→ ASSIGNMENT
Return the lines from the start of the data through the line with "registers, control registers". Include both of those lines and no others.
------ RAW DATA
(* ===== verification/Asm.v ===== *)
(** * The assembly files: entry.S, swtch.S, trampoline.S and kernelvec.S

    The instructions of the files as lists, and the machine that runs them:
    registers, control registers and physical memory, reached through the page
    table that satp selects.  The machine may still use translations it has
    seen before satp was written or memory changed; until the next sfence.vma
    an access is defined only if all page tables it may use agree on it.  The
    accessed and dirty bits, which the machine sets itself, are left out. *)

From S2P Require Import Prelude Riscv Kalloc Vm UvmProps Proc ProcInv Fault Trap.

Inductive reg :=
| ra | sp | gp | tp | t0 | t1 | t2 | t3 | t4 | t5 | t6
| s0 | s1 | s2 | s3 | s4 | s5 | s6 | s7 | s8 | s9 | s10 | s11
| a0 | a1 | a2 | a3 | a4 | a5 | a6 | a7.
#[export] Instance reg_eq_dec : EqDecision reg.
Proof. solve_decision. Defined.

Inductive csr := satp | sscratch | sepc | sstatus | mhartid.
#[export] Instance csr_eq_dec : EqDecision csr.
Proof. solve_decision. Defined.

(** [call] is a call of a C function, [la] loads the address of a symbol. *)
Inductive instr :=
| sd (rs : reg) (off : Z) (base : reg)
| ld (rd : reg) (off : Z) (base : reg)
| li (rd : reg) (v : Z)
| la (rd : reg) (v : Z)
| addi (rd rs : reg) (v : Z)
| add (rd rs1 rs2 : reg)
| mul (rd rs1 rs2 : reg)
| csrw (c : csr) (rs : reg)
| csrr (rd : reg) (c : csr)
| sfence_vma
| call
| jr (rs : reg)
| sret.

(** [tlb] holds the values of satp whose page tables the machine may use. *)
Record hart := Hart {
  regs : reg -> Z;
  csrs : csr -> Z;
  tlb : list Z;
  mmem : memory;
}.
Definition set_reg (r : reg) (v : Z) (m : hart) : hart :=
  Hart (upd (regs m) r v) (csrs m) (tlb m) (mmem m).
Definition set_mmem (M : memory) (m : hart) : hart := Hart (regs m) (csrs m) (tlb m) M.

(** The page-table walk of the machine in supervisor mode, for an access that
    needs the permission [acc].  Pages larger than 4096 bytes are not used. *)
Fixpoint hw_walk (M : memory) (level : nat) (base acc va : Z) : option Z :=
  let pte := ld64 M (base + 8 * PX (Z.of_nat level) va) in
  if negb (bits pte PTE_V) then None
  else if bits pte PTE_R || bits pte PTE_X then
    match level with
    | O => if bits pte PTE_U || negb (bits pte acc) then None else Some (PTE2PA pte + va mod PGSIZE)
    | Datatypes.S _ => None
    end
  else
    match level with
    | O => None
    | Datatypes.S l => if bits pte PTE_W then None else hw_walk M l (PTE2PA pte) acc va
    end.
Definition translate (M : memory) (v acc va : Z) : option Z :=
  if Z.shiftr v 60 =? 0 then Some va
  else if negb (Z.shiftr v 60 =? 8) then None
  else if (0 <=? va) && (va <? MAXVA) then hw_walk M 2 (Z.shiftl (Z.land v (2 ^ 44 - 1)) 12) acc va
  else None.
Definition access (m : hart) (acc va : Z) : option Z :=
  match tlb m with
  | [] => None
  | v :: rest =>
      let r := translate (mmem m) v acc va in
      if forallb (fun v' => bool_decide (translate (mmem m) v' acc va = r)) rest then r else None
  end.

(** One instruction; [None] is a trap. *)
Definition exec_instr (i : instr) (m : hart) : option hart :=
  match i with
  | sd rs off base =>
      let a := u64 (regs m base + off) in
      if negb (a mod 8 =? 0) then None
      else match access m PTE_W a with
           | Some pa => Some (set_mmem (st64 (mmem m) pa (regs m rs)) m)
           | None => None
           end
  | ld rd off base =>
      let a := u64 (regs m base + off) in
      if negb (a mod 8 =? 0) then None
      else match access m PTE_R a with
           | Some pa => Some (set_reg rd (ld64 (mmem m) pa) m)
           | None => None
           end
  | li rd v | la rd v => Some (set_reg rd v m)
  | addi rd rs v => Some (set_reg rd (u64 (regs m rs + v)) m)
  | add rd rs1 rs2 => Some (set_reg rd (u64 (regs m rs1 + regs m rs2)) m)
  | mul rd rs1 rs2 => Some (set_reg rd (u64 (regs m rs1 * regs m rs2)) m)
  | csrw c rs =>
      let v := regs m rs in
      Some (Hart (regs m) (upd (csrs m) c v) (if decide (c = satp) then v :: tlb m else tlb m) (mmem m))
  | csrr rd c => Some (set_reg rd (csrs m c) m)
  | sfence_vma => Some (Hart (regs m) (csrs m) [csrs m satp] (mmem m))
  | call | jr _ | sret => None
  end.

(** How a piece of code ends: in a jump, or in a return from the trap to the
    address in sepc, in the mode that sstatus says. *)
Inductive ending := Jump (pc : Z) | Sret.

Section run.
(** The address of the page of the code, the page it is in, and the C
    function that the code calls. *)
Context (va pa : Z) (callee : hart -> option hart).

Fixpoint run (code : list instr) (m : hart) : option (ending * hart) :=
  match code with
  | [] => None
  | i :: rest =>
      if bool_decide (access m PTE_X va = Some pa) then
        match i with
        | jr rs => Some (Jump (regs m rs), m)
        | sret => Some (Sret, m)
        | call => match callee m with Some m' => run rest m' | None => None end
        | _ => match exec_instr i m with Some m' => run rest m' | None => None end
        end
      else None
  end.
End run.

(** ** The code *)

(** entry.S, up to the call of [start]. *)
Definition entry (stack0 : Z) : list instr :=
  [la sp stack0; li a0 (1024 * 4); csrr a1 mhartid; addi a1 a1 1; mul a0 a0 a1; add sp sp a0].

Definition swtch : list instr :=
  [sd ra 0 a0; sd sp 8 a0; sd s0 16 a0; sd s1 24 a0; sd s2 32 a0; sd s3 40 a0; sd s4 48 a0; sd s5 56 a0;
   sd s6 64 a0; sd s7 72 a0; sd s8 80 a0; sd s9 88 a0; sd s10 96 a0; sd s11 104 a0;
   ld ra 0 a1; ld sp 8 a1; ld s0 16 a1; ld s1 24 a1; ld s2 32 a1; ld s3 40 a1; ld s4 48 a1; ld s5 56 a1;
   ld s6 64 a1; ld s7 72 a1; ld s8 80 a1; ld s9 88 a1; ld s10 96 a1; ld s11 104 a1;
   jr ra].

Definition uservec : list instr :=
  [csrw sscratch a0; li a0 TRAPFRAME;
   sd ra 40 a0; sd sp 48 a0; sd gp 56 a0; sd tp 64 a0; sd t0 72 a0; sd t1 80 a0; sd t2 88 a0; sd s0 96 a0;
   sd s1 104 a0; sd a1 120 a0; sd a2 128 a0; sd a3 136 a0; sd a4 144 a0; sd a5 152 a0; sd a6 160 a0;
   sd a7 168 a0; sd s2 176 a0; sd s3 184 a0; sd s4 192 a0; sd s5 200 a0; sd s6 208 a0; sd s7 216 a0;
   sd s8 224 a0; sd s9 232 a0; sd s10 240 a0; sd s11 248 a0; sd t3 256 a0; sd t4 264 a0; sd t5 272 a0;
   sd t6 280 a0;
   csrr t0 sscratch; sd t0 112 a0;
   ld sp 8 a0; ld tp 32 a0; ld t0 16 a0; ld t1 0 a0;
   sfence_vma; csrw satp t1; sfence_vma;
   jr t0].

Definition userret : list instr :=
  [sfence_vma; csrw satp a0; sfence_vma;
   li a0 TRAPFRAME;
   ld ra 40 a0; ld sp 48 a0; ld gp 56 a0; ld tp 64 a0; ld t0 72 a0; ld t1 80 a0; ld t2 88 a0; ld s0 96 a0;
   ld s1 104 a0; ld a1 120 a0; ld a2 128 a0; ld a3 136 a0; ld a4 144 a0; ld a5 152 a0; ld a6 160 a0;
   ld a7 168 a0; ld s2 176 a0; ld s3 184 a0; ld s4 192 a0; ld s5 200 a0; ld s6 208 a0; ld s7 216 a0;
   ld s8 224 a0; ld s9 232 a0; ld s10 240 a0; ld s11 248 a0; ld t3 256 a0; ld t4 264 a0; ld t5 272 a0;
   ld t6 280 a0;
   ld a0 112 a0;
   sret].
------------
→ EXERCISE RESULT
(* ===== verification/Asm.v ===== *)
(** * The assembly files: entry.S, swtch.S, trampoline.S and kernelvec.S

    The instructions of the files as lists, and the machine that runs them:
    registers, control registers and physical memory, reached through the page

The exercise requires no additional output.